# Discoloured beak



## Hungaryjani (Dec 11, 2017)

Hi,
We noticed something weird on our budgie's beak. It's discoloured as you can see. Any idea what it is?


----------



## FaeryBee (May 9, 2011)

*I am unable to enlarge the thumbnails.
Please post full-sized pictures when asking for assistance. 

To upload full-sized pictures with the proper orientation, please use a photo-sharing service such as Imgur and follow the steps in these instructions:
How to Post Full Size Pictures from a Photo Sharing Site

By the way, all photos entered in any of our forum contests must be a full-size photo and not a thumbnail attachment so it's good to know how to upload them! *


----------



## Hungaryjani (Dec 11, 2017)

Sorry, I didn't see that the pictures are small. Here is a big size picture :

http://www.kepfeltoltes.eu/view.php?filename=799IMG_20180301_122043.jpg

Here is another one:

http://www.kepfeltoltes.eu/view.php?filename=582IMG_20180301_122537.jpg


----------



## iHeartPieds (Jan 9, 2017)

That definitely doesn't look normal, and it doesn't look like it's just stained by food. If it were my bird, I would contact an avian vet.

Additionally I noticed your bird was perched on a wooden dowel. I suggest you replace these with some natural perches of varying widths to prevent pressure sores forming. Also it's great that you have a cuttle bone in there but the piece of yarn you have it tied with can be very dangerous if your bird were to ingest some of the fibres. I usually just wedge my cuttle bones between the bars of the cage and they stay secure there.

Have a read through this link. Hopefully some of the more experienced members can give some more insight about your birds beak.

Essentials to a Great Cage


----------



## Cody (Sep 5, 2013)

That discoloration is not normal, have you tried to wipe the beak to see if it is something that has stained it? Do the bars of the cage have any rust on them that may have stained the beak if the bird was rubbing against them? If the bars of the cage are rusty that is not healthy for the bird. It may also be bruised, has the bird had any night frights? How long has the discoloration been there?


----------



## Hungaryjani (Dec 11, 2017)

No, it's not because of food. You can't remove it.. It is like a bruise or something, he had night fright weeks ago. Maybe it is related to it as you suggested. Otherwise he is fine and is lively like he always has been.

Thanks you for the advice iHeartPieds!

This has been going on for a month I think..


----------



## Cody (Sep 5, 2013)

If the discoloration appeared shortly after the night fright than that may be the cause. Liver issues can also cause dark spots to appear on the beak and nails.


----------



## Hungaryjani (Dec 11, 2017)

We don't know what time it happened. Hopefully nothing serious.


----------



## FaeryBee (May 9, 2011)

*It would be best to have your budgie examined by an Avian Vet to determine if the beak is bruised or if there is a possible nutritional deficiency which needs to be addressed.

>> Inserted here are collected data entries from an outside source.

(* ===== verification/ElfSteps.v ===== *)
(** A step in an ELF object ([ElfInterface::Step], [Elf::Step]) from the steps of its unwind sections:
    the promise of a section, the order in which the sections are asked, and the promise of the
    object, which is what an unwinder needs of it. *)
From Stdlib Require Import ZArith Lia Bool Strings.Byte.
From stdpp Require Import base numbers list gmap.
From S2P Require Import Prelude StdMap Memory DwarfMemory DwarfStructs Regs DwarfCfa DwarfSection DwarfSectionEval DwarfSectionStep.
From S2P Require Import DwarfFrames DwarfSectionScan DwarfEhFrameWithHdr DwarfEhFrameSearch DwarfEhFrameStep ElfTypes ElfInterface ElfInterfaceArm RegsArch Elf.
#[local] Open Scope Z_scope.

Definition answer : Type := bool * Regs * bool.

(** * Sections *)

(** What a section answers to a step, where that is determined. *)
Record section_promise := mkPromise {
  sp_inv : any_section -> Prop;
  sp_call : request -> option answer
}.

Class SectionSteps A (fuel : nat) (order : gmap Z DwarfLocation -> list (Z * DwarfLocation)) (p : section_promise) : Prop := {
  section_step : forall pc regs m s a, sp_inv p s -> sp_call p (pc, regs, m) = Some a ->
    exists s', any_Step A fuel order pc regs m false s = Done (a, s') /\ sp_inv p s';
  (** a failed step leaves the registers and [finished] alone *)
  section_fails : forall pc regs m regs' fin, sp_call p (pc, regs, m) = Some (false, regs', fin) -> regs' = regs /\ fin = false
}.

(** A pointer to a section, which may be null. *)
Definition pointer_inv (p : option section_promise) (s : option any_section) : Prop :=
  match p, s with
  | Some p, Some s => sp_inv p s
  | None, None => True
  | _, _ => False
  end.
Definition pointer_call (p : option section_promise) (q : request) : option answer :=
  match p with Some p => sp_call p q | None => let '(_, regs, _) := q in Some (false, regs, false) end.

(** The first section that succeeds answers. *)
Definition interface_call (debug eh : option section_promise) (q : request) : option answer :=
  match pointer_call debug q with
  | Some (true, regs, fin) => Some (true, regs, fin)
  | Some (false, _, _) => pointer_call eh q
  | None => None
  end.

(** The promise of a section whose steps are answered by its tables. *)
Lemma tables_section_steps A bm d tables fde_at fuel order I
    (HT : UnwindTables A bm d tables fde_at fuel) (HS : FdeSearch any_base put_any_base (any_GetFdeFromPc A fuel) d tables fde_at I)
    (Horder : forall m, order m ≡ₚ map_to_list m) (Hd : forall pc, described tables fde_at pc) :
  SectionSteps A fuel order (mkPromise (step_inv d tables fde_at (base := any_base) (I := I)) (section_call A d tables fde_at)).
Proof.
  split.
  - intros pc regs m s a Hs Hc. by apply (Step_call A bm d tables fde_at fuel order Horder).
  - intros pc regs m regs' fin. cbn. destruct (row_of _ _ pc) as [[r cie]|]; [|by intros [= <- <-]].
    destruct (bool_decide _); [|done]. by intros ([? ?] & _ & [= ? ? ?])%fmap_Some.
Qed.

Lemma empty_caches d tables fde_at (I : any_section -> Prop) s :
  I s -> same_memory d (sec_memory (any_base s)) -> loc_regs_ (any_base s) = [] -> sec_cie_loc_regs (any_base s) = ∅ ->
  step_inv d tables fde_at (base := any_base) (I := I) s.
Proof.
  intros HI Hd Hr Hl. split; [done|]. split; [done|]. split; [rewrite Hr; by exists 0|]. split.
  - intros e l. by rewrite Hr.
  - intros off l p t. by rewrite Hl.
Qed.

(** The header section: [any_section] behaves as its alternative. *)
Section HdrPromise.
Context (A : addr_type) (bm : Z -> option byte) (fuel : nat) (h0 : DwarfEhFrameWithHdr).
Context (entries : list (Z * Z)) (fdes : gmap Z frame_entry).
Context (Hok : frames_ok A bm fuel h0 entries fdes).
Local Abbreviation base_memory := (sec_memory (hdr_base h0)).

Definition hdr_only (I : DwarfEhFrameWithHdr -> Prop) (s : any_section) : Prop :=
  match s with HdrSection h => I h | PlainSection _ _ => False end.

#[local] Instance any_hdr_search :
  FdeSearch any_base put_any_base (any_GetFdeFromPc A fuel) base_memory (hdr_tables A h0 fdes) (hdr_fde_at A h0 fdes)
    (hdr_only (hdr_inv A bm h0 entries fdes)).
Proof.
  destruct (hdr_search A bm fuel h0 entries fdes Hok) as [_ Hframe Hrun]. split; [by intros b []| |].
  - intros b [|h]; [done|]. apply Hframe.
  - intros pc [|h]; [done|]. intros Hh. destruct (Hrun pc h Hh) as (h' & Hr & Hrest).
    exists (HdrSection h'). cbn [any_GetFdeFromPc]. by rewrite Hr.
Qed.

Definition hdr_promise : section_promise :=
  mkPromise (step_inv base_memory (hdr_tables A h0 fdes) (hdr_fde_at A h0 fdes) (base := any_base) (I := hdr_only (hdr_inv A bm h0 entries fdes)))
    (section_call A base_memory (hdr_tables A h0 fdes) (hdr_fde_at A h0 fdes)).

#[export] Instance hdr_section_steps order (Horder : forall m, order m ≡ₚ map_to_list m) : SectionSteps A fuel order hdr_promise.
Proof.
  apply (tables_section_steps A bm); [by eapply hdr_frames_tables|apply any_hdr_search|done|intros pc; apply hdr_described].
Qed.

Lemma hdr_promise_fresh :
  table_ok A bm h0 entries -> table_sorted A h0 entries -> fresh_caches h0 -> sp_inv hdr_promise (HdrSection h0).
Proof.
  intros Ht Hs (Hf & Hc & Hl & Hr & Hd). apply empty_caches; try done.
  cbn. split; [done|]. split; [done|]. do 4 (split; [done|]). split; [done|]. split; [done|].
  intros off e _. rewrite Hf, Hc, !lookup_empty. by split; left.
Qed.
End HdrPromise.

(** A section without a header. *)
Section PlainPromise.
Context (A : addr_type) (kind : section_kind) (bm : Z -> option byte) (fuel : nat) (s0 : DwarfSection).
Context (fdes : gmap Z frame_entry) (items : list (Z * item)).
Context (Hok : plain_ok A kind bm fuel s0 fdes items).

Definition plain_only (I : DwarfSection -> Prop) (s : any_section) : Prop :=
  match s with HdrSection _ => False | PlainSection k s => k = kind /\ I s end.

#[local] Instance any_plain_search :
  FdeSearch any_base put_any_base (any_GetFdeFromPc A fuel) (sec_memory s0) (plain_tables A kind s0 fdes) (plain_fde_at A kind s0 fdes)
    (plain_only (plain_inv A kind s0 items)).
Proof.
  destruct (scan_search A kind bm fuel _ _ _ _ _ _ _ Hok) as [_ Hframe Hrun]. split; [by intros b []| |].
  - intros b [k s|]; [|done]. intros [-> Hs] Hb. split; [done|]. by apply (Hframe b s).
  - intros pc [k s|]; [|done]. intros [-> Hs]. destruct (Hrun pc s Hs) as (s' & Hr & Hs' & Hrest).
    exists (PlainSection kind s'). cbn [any_GetFdeFromPc]. rewrite Hr. split; [done|]. split; [by split|]. exact Hrest.
Qed.

Definition plain_promise : section_promise :=
  mkPromise (step_inv (sec_memory s0) (plain_tables A kind s0 fdes) (plain_fde_at A kind s0 fdes) (base := any_base)
      (I := plain_only (plain_inv A kind s0 items)))
    (section_call A (sec_memory s0) (plain_tables A kind s0 fdes) (plain_fde_at A kind s0 fdes)).

#[export] Instance plain_section_steps order (Horder : forall m, order m ≡ₚ map_to_list m) : SectionSteps A fuel order plain_promise.
Proof.
  pose proof (frames_tables A kind bm fuel _ _ _ _ _ (so_entries _ _ _ _ _ _ _ _ _ _ _ Hok)) as HT.
  refine (tables_section_steps A bm (sec_memory s0) (plain_tables A kind s0 fdes) (plain_fde_at A kind s0 fdes) fuel order _
    HT any_plain_search Horder _).
  intros pc. exact (frames_described A kind (sec_memory s0) (DwarfSection.load_bias_ s0) (sec_pc_offset s0) fdes pc).
Qed.

Lemma plain_promise_fresh : fresh_section s0 -> sp_inv plain_promise (PlainSection kind s0).
Proof.
  intros Hf. pose proof Hf as (_ & _ & Hl & Hr & _). apply empty_caches; try done. split; [done|]. by eapply fresh_scanned.
Qed.
End PlainPromise.

(** ** What a section holds, and its promise *)

(** The contents of a section: with the table of a header, or without. *)
Inductive section_contents : Type :=
| WithHeader (bm : Z -> option byte) (h : DwarfEhFrameWithHdr) (entries : list (Z * Z)) (fdes : gmap Z frame_entry)
| WithoutHeader (kind : section_kind) (bm : Z -> option byte) (s : DwarfSection) (fdes : gmap Z frame_entry) (items : list (Z * item)).

Definition section_of (x : section_contents) : any_section :=
  match x with WithHeader _ h _ _ => HdrSection h | WithoutHeader k _ s _ _ => PlainSection k s end.

(** The bytes of the section are those of its contents, and nothing was read yet. *)
Definition contents_ok (A : addr_type) (fuel : nat) (x : section_contents) : Prop :=
  match x with
  | WithHeader bm h entries fdes =>
      frames_ok A bm fuel h entries fdes /\ table_ok A bm h entries /\ table_sorted A h entries /\ fresh_caches h
  | WithoutHeader kind bm s fdes items => plain_ok A kind bm fuel s fdes items /\ fresh_section s
  end.

Definition contents_promise (A : addr_type) (x : section_contents) : section_promise :=
  match x with
  | WithHeader bm h entries fdes => hdr_promise A bm h entries fdes
  | WithoutHeader kind bm s fdes items => plain_promise A kind s fdes items
  end.

#[export] Instance contents_steps A fuel order x (Horder : forall m, order m ≡ₚ map_to_list m) (Hok : contents_ok A fuel x) :
  SectionSteps A fuel order (contents_promise A x).
Proof.
  destruct x; destruct Hok as [Hok ?]; [by apply hdr_section_steps|]. cbn [contents_promise]. by eapply plain_section_steps.
Qed.

Lemma contents_fresh A fuel x : contents_ok A fuel x -> sp_inv (contents_promise A x) (section_of x).
Proof.
  destruct x; [|by intros [Hok Hf]; eapply plain_promise_fresh].
  intros (Hok & Ht & Hs & Hf). by apply hdr_promise_fresh.
Qed.

(** * The interface *)

Section Interface.
Context (A : addr_type) (fuel : nat) (order : gmap Z DwarfLocation -> list (Z * DwarfLocation)).
Context (debug eh : option section_promise).
Context (Hdebug : forall p, debug = Some p -> SectionSteps A fuel order p) (Heh : forall p, eh = Some p -> SectionSteps A fuel order p).

Definition interface_inv (e : ElfInterface) : Prop := pointer_inv debug (debug_frame_ e) /\ pointer_inv eh (eh_frame_ e).

(** A method call on a section pointer *)
Lemma on_pointer_step p get_ptr put_ptr pc regs m a e :
  (forall q, p = Some q -> SectionSteps A fuel order q) -> pointer_inv p (get_ptr e) -> pointer_call p (pc, regs, m) = Some a ->
  exists r e', on_pointer get_ptr put_ptr (any_Step A fuel order pc regs m false) e = Done (r, e') /\
    default (false, regs, false) r = a /\
    (e' = e /\ get_ptr e = None \/ exists s', e' = put_ptr (Some s') e /\ pointer_inv p (Some s')).
Proof.
  intros Hp Hi Hc. unfold on_pointer. destruct p as [p|], (get_ptr e) as [s|] eqn:Es; try done.
  - pose proof (Hp p eq_refl) as HS. destruct (section_step pc regs m s a Hi Hc) as (s' & -> & Hs'). exists (Some a), (put_ptr (Some s') e).
    split; [done|]. split; [done|]. right. by exists s'.
  - injection Hc as <-. exists None, e. split; [done|]. split; [done|]. by left.
Qed.

Lemma pointer_fails p pc regs m regs' fin :
  (forall q, p = Some q -> SectionSteps A fuel order q) -> pointer_call p (pc, regs, m) = Some (false, regs', fin) ->
  regs' = regs /\ fin = false.
Proof.
  intros Hp. destruct p as [p|]; [|by intros [= <- <-]]. cbn. pose proof (Hp p eq_refl) as HS. apply section_fails.
Qed.

(** The step of an interface without debug data. *)
Lemma interface_step pc regs m e a :
  interface_inv e -> interface_call debug eh (pc, regs, m) = Some a ->
  exists e', ElfInterface.Step A fuel order (G := unit) None pc regs m false (e, tt) = Done (a, (e', tt)) /\ interface_inv e'.
Proof.
  intros [Hd Hh] Hc. unfold ElfInterface.Step. unfold on_self at 1. unfold bind at 1, zoom at 1, modify. cbn [fst snd].
  set (e0 := put_ei_error _ _). assert (interface_inv e0) as [Hd0 Hh0] by by split.
  clearbody e0. clear Hd Hh e. unfold interface_call in Hc.
  destruct (pointer_call debug (pc, regs, m)) as [[[ok regs1] fin1]|] eqn:E1; [|done].
  destruct (on_pointer_step debug debug_frame_ put_debug_frame pc regs m _ e0 Hdebug Hd0 E1) as (r & e1 & Hr & Ha & He1).
  unfold on_self at 1, on_debug_frame at 1. unfold bind at 1, zoom at 1. cbn [fst snd]. rewrite Hr, Ha.
  assert (interface_inv e1) as [Hd1 Hh1].
  { destruct He1 as [[-> _]|(s' & -> & Hs')]; by split. }
  destruct ok; [injection Hc as <-; by exists e1|].
  destruct (pointer_fails _ _ _ _ _ _ Hdebug E1) as [-> ->].
  destruct a as [[ok regs2] fin2].
  destruct (on_pointer_step eh eh_frame_ put_eh_frame pc regs m _ e1 Heh Hh1 Hc) as (r2 & e2 & Hr2 & Ha2 & He2).
  unfold on_self at 1, on_eh_frame at 1. unfold bind at 1, zoom at 1. cbn [fst snd]. rewrite Hr2, Ha2.
  assert (interface_inv e2) as H2.
  { destruct He2 as [[-> _]|(s' & -> & Hs')]; by split. }
  destruct ok; [by exists e2|]. destruct (pointer_fails _ _ _ _ _ _ Heh Hc) as [-> ->].
  unfold bind at 1, ret at 1. unfold step_error. unfold bind at 1, get at 1, bind. cbn [fst snd].
  destruct (debug_frame_ e2), (eh_frame_ e2); (eexists; split; [reflexivity|]); destruct H2; by split.
Qed.
End Interface.

(** * The object *)

(** What an object is to an unwinder: its constants, and its answers to steps. *)
Record object_promise := mkObject {
  op_inv : Elf -> Prop;
  op_bias : Z;
  op_memory : Memory;
  op_call : request -> option answer
}.

Class ObjectSteps (P : params) (o : object_promise) : Prop := {
  object_facts : forall e, op_inv o e -> valid_ e = true /\ load_bias_ e = op_bias o /\ memory_or_empty (elf_memory e) = op_memory o;
  object_step : forall pc regs m e a, op_inv o e -> op_call o (pc, regs, m) = Some a ->
    exists e', Elf.Step P pc regs m false e = Done (a, e') /\ op_inv o e';
  object_error : forall x e, op_inv o e -> exists x', GetLastError x e = Done (x', e)
}.

Section Object.
Context (P : params) (A : addr_type) (debug eh : option section_promise) (bias : Z) (memory : Memory).

(** An object with an interface for [A], not one for ARM, and without debug data. *)
Definition elf_inv (e : Elf) : Prop :=
  valid_ e = true /\ load_bias_ e = bias /\ memory_or_empty (elf_memory e) = memory /\ gnu_set_ e = false /\
  exists i, interface_ e = Some (Interface A i) /\ interface_inv debug eh i.

Definition elf_promise : object_promise := mkObject elf_inv bias memory (interface_call debug eh).

#[export] Instance elf_object_steps
    (Hdebug : forall p, debug = Some p -> SectionSteps A (p_fuel P) (p_order P) p)
    (Heh : forall p, eh = Some p -> SectionSteps A (p_fuel P) (p_order P) p) : ObjectSteps P elf_promise.
Proof.
  split.
  - by intros e (? & ? & ? & _).
  - intros pc regs m e a (Hv & Hb & Hm & Hg & i & Hi & Hinv) Hc. unfold Elf.Step. rewrite Hv, Hi, Hg. cbn [negb].
    destruct (interface_step A _ _ debug eh Hdebug Heh pc regs m i a Hinv Hc) as (i' & Hr & Hinv').
    unfold interface_Step. cbn [fst snd]. rewrite Hr. exists (put_interface (Some (Interface A i')) e). split; [done|].
    do 4 (split; [done|]). by exists i'.
  - intros x e (Hv & _ & _ & _ & i & Hi & _). unfold GetLastError. rewrite bind_get, Hv, Hi.
    by exists (ei_error i).
Qed.
End Object.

Avian Vets have special training to determine the cause of symptoms resulting from illness or trauma. 
This is important as "regular" vets will often overlook symptoms that are quickly obvious to an Avian Vet.
When you rely on anyone who has not had training in Avian diagnosis and care, you may be delaying effective treatment. 
This can prolong suffering that may be avoidable.
The bird will often require a more intense, prolonged treatment with a poorer chance of full recovery than it would have if you seek prompt professional diagnosis and treatment at the first sign of illness.

Distinction between an Avian Vet and a Vet that "Will See Birds"

Having your budgie examined by an Avian Vet allows you to develop a good relationship with the vet in case your bird needs care for an injury or illness in the future. Additionally, it is always helpful for the vet to have a baseline for your bird to refer to should it need future treatment.*


----------



## Hungaryjani (Dec 11, 2017)

It's getting better. The discoloration gets smaller and smaller


----------



## FaeryBee (May 9, 2011)

*Since the area is getting smaller then the beak was probably bruised.

Please be sure you are feeding your budgies a nutritious diet.

http://www.talkbudgies.com/articles-diet-nutrition/315033-healthy-diet-your-budgie.html
http://www.talkbudgies.com/articles-diet-nutrition/309849-quality-seed-mix.html
http://www.talkbudgies.com/articles...ttlebones-mineral-blocks-manu-clay-roses.html*


----------